Seasonal affective disorder, particularly in northern states, might also include light therapy as a treatment. Also called phototherapy, the patient uses a specialized therapy box that exposes them to bright light, mimicking outdoor light that appears to cause a change in the brain chemicals linked to mood.

Light therapy generally starts working within two to four days with few side effects.

Those affected can also lighten their environment by opening the blinds, trimming tree branches that block sunlight, or by sitting closer to the window while at home or in the office. They can also use outdoor exercise to expose themselves to more natural lighting.
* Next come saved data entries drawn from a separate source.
(** What is left of the stream after some calls. *)
Lemma spec_replies cs : ∀ st ts,
  Forall (valid 0) ts → parse (feed (concat (fed <$> cs)) st) = parse (pstart (stream ts)) →
  ∃ st2 ts2, (spec_session cs (Some st)).2 = Some st2 ∧ ts = replies (spec_session cs (Some st)).1 ++ ts2 ∧
    parse st2 = parse (pstart (stream ts2)) ∧ Forall (λ a, answer_code a = REDIS_OK) (spec_session cs (Some st)).1.
Proof.
  induction cs as [|c cs IH]; intros st ts Hv Hp; [exists st, ts; rewrite feed_nil in Hp; by split_and!|].
  rewrite fmap_cons in Hp. cbn [concat] in Hp. set (y := concat (fed <$> cs)) in *.
  assert (Hcons : ∀ a st1 ts', spec_call c (Some st) = (a, Some st1) → answer_code a = REDIS_OK → ts = got_tree a ++ ts' →
    parse (feed y st1) = parse (pstart (stream ts')) →
    ∃ st2 ts2, (spec_session (c :: cs) (Some st)).2 = Some st2 ∧ ts = replies (spec_session (c :: cs) (Some st)).1 ++ ts2 ∧
      parse st2 = parse (pstart (stream ts2)) ∧ Forall (λ a, answer_code a = REDIS_OK) (spec_session (c :: cs) (Some st)).1).
  { intros a st1 ts' Hc Ha -> Hp1. cbn [spec_session]. rewrite Hc. apply Forall_app in Hv as [_ Hv].
    destruct (IH st1 ts' Hv Hp1) as (st2 & ts2 & H2 & Hts & Hp2 & Hall). destruct (spec_session cs (Some st1)) as [l st3].
    cbn [fst snd] in *. exists st2, ts2. unfold replies in *. rewrite fmap_cons. cbn [concat]. rewrite Hts, <- app_assoc. split_and!; try done.
    by constructor. }
  destruct c as [data|]; cbn [fed] in Hp.
  - apply (Hcons (a_fed REDIS_OK) (feed data st) ts); [done|done|done|]. by rewrite feed_feed.
  - cbn [app] in Hp. pose proof (parse_feed y st) as Hf. cbn [spec_call] in Hcons. destruct (parse st) as [[st'|t l|e msg]|]; [| | |done].
    + apply (Hcons (a_got REDIS_OK None) st' ts); [done|done|done|]. congruence.
    + rewrite Hf, parse_stream in Hp by done. destruct ts as [|t' ts']; [done|]. injection Hp as <- Hl.
      apply (Hcons (a_got REDIS_OK (Some t)) (pstart l) ts'); [done|done|done|]. by rewrite <- Hl.
    + rewrite Hf, parse_stream in Hp by done. by destruct ts.
Qed.

(** Asking for the rest. *)
Lemma spec_gets ts : ∀ k st, Forall (valid 0) ts → (length ts <= k)%nat → parse st = parse (pstart (stream ts)) →
  replies (spec_session (replicate k c_get) (Some st)).1 = ts ∧
  Forall (λ a, answer_code a = REDIS_OK) (spec_session (replicate k c_get) (Some st)).1.
Proof.
  intros k. revert ts. induction k as [|k IH]; intros ts st Hv Hk Hp.
  - destruct ts; [done|]. simpl in Hk. lia.
  - rewrite parse_stream in Hp by done. cbn [replicate spec_session spec_call]. pose proof (parse_feed [] st) as Hf. rewrite Hp in *.
    destruct ts as [|t ts].
    + specialize (IH [] (pstart []) Hv ltac:(simpl; lia) eq_refl). destruct (spec_session _ _) as [l st2]. cbn [fst] in *.
      destruct IH as [IH1 IH2]. split; [exact IH1|by constructor].
    + apply Forall_cons in Hv as [_ Hv]. simpl in Hk. specialize (IH ts (pstart (stream ts)) Hv ltac:(lia) eq_refl).
      destruct (spec_session _ _) as [l st2]. cbn [fst] in *. destruct IH as [IH1 IH2]. split; [|by constructor].
      unfold replies in *. rewrite fmap_cons. cbn [concat got_tree app]. by rewrite IH1.
Qed.

Lemma spec_session_app cs1 cs2 st :
  spec_session (cs1 ++ cs2) st =
    ((spec_session cs1 st).1 ++ (spec_session cs2 (spec_session cs1 st).2).1, (spec_session cs2 (spec_session cs1 st).2).2).
Proof.
  revert st. induction cs1 as [|c cs1 IH]; intros st; cbn [app spec_session fst snd]; [by destruct (spec_session cs2 st)|].
  destruct (spec_call c st) as [a st1]. rewrite IH. by destruct (spec_session cs1 st1).
Qed.

Lemma gets_feed_nothing k : concat (fed <$> replicate k c_get) = [].
Proof. induction k as [|k IH]; [done|]. exact IH. Qed.

(** ** Errors *)

Lemma spec_session_failed cs : spec_session cs None = ((λ c, (spec_call c None).1) <$> cs, None).
Proof. induction cs as [|c cs IH]; [done|]. cbn [spec_session]. destruct c; cbn [spec_call]; by rewrite IH. Qed.

Lemma spec_error cs st : Exists (λ a, answer_code a = REDIS_ERR) (spec_session cs st).1 → (spec_session cs st).2 = None.
Proof.
  revert st. induction cs as [|c cs IH]; intros st H; [by inversion H|]. destruct st as [st|]; [|by rewrite spec_session_failed].
  cbn [spec_session] in *. destruct (spec_call c (Some st)) as [a [st1|]] eqn:Hc.
  - specialize (IH (Some st1)). destruct (spec_session cs (Some st1)) as [l st2]. cbn [fst snd] in *. apply IH.
    apply Exists_cons in H as [H|H]; [|done]. destruct c; cbn [spec_call] in Hc; [by injection Hc as <- _|].
    destruct (parse st) as [[]|]; by injection Hc as <- ?.
  - by rewrite spec_session_failed.
Qed.

(** ** The properties *)

(** C21: a reader with the functions of hiredis does in every session what the
    parser does: no call accesses memory it must not, and every reply that is
    handed out is, read from the heap, the reply of the parser.  The bytes fed in
    the session are less than INT_MAX - 1024, and the allocations succeed. *)
Theorem reader_refines_parser junk cs p m :
  below p m → 1024 + Z.of_nat (length (concat (fed <$> cs))) <= INT_MAX →
  ∃ r0 r h, redisReaderCreateWithFunctions junk true true (Some defaultFunctions) = Some (Some r0) ∧
    session junk cs r0 (mk_heap m p []) = Some ((spec_session cs (Some (pstart []))).1, r, h).
Proof.
  intros Hb Hmax. destruct (create_reader_ok junk p m Hb) as (r0 & H0 & Hrd).
  destruct (session_ok junk cs p m (Some (pstart [])) r0 _ Hrd) as (r & h & Hs & _); [cbn [left_of pstart rest length]; lia|].
  by exists r0, r, h.
Qed.


(** C25: after the first call that fails nothing of the reply that was being read
    is left on the heap: there is what was there before and the replies handed
    out; and every later call fails too, without changing anything. *)
Theorem reader_error_is_final junk cs p m r0 answers r h :
  below p m → 1024 + Z.of_nat (length (concat (fed <$> cs))) <= INT_MAX →
  redisReaderCreateWithFunctions junk true true (Some defaultFunctions) = Some (Some r0) →
  session junk cs r0 (mk_heap m p []) = Some (answers, r, h) → Exists (λ a, answer_code a = REDIS_ERR) answers →
  objs h = (stored (replies answers) p m).2 ∧
  ∀ cs', session junk cs' r h = Some ((λ c, match c with c_feed _ => a_fed REDIS_ERR | c_get => a_got REDIS_ERR None end) <$> cs', r, h).
Proof.
  intros Hb Hmax Hr0 Hs He. destruct (create_reader_ok junk p m Hb) as (r0' & H0 & Hrd). rewrite Hr0 in H0. injection H0 as <-.
  destruct (session_ok junk cs p m (Some (pstart [])) r0 _ Hrd) as (r' & h' & Hs' & Hrel); [cbn [left_of pstart rest length]; lia|].
  rewrite Hs in Hs'. injection Hs' as -> <- <-. rewrite (spec_error _ _ He) in Hrel. destruct Hrel as (msg & Hf).
  split; [apply Hf|]. induction cs' as [|c cs' IH]; [done|]. cbn [session do_call].
  destruct (failed_stays _ _ _ _ _ junk true true (Some (fed c)) Hf) as [Hg Hfd]; [done|].
  destruct c as [data|]; cbn [do_call fed] in *; [rewrite Hfd|rewrite Hg]; by rewrite IH.
Qed.

(** ** At concrete inputs *)

Definition example_replies : list tree :=
  [T_array 3 [T_string REDIS_REPLY_STRING [97; char_CR; char_LF]; T_integer (-7); T_array 0 []]; T_string REDIS_REPLY_STATUS (chars "OK"); T_nil].

(** The bytes of a stream in pieces of three. *)
Fixpoint pieces (fuel : nat) (l : list Z) : list call :=
  match fuel, l with
  | S fuel', _ :: _ => c_feed (take 3 l) :: c_get :: pieces fuel' (drop 3 l)
  | _, _ => []
  end.
Definition example_session : list call := pieces 40 (stream example_replies).

Lemma reader_refines_parser_witness :
  ∃ r0 r h, redisReaderCreateWithFunctions 170 true true (Some defaultFunctions) = Some (Some r0) ∧
    session 170 (c_feed (chars "*1") :: c_get :: [c_feed (chars "x"); c_get]) r0 (mk_heap ∅ 0 []) =
      Some ([a_fed 0; a_got 0 None; a_fed 0; a_got 0 None], r, h).
Proof.
  destruct (reader_refines_parser 170 (c_feed (chars "*1") :: c_get :: [c_feed (chars "x"); c_get]) 0 ∅) as (r0 & r & h & H0 & Hs);
    [intros a [o Ho]; by rewrite lookup_empty in Ho|by vm_compute|]. by exists r0, r, h.
Defined.

Lemma example_replies_valid : Forall (valid 0) example_replies.
Proof.
  assert (Hi : in_int64 (-7)) by (unfold in_int64, int64_max; lia).
  assert (Hok : one_line (chars "OK")) by (apply one_line_forall; repeat constructor; done).
  cbn. repeat (split || constructor); try done; by right.
Qed.


(** An integer inside of an array that is none. *)
Definition example_error : list call := [c_feed (chars "*2" ++ CRLF ++ chars "+A" ++ CRLF ++ chars ":x" ++ CRLF); c_get].

Lemma reader_error_is_final_witness :
  ∃ r0 r h, redisReaderCreateWithFunctions 170 true true (Some defaultFunctions) = Some (Some r0) ∧
    session 170 example_error r0 (mk_heap ∅ 0 []) = Some ([a_fed 0; a_got (-1) None], r, h) ∧ objs h = ∅ ∧
    session 170 [c_get] r h = Some ([a_got (-1) None], r, h).
Proof.
  assert (Hb : below 0 ∅) by (intros a [o Ho]; by rewrite lookup_empty in Ho).
  destruct (create_reader_ok 170 0 ∅ Hb) as (r0 & H0 & Hrd).
  destruct (session_ok 170 example_error 0 ∅ (Some (pstart [])) r0 _ Hrd) as (r & h & Hs & _); [by vm_compute|].
  destruct (reader_error_is_final 170 example_error 0 ∅ r0 _ r h Hb ltac:(by vm_compute) H0 Hs) as [Ho Hf].
  { apply Exists_cons_tl, Exists_cons_hd. by vm_compute. }
  exists r0, r, h. split_and!; [done|exact Hs| |exact (Hf [c_get])]. rewrite Ho. by vm_compute.
Defined.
Depression is likely an ongoing reality for those who suffer, Wever said, but can be controlled by keeping regular counseling appointments and being proactive in their own treatment. For those who experience an increase in symptoms around the holidays or during the fall and winter months, becoming vigilant in learning and applying coping techniques is an effective way to manage those symptoms in addition to their regular treatments.

Wever, who has been with Baycare Behavioral Health for five years, was inspired by a 12-year old girl who had tried to take her own life. "I was working at Oak Hill hospital at the time and was asked to sit with her during my shift," Wever recalled. "I learned so much about her and about how much was needed in this area for mental health."

Her biggest rewards, she said, come from helping people realize there is hope and they don't have to suffer alone.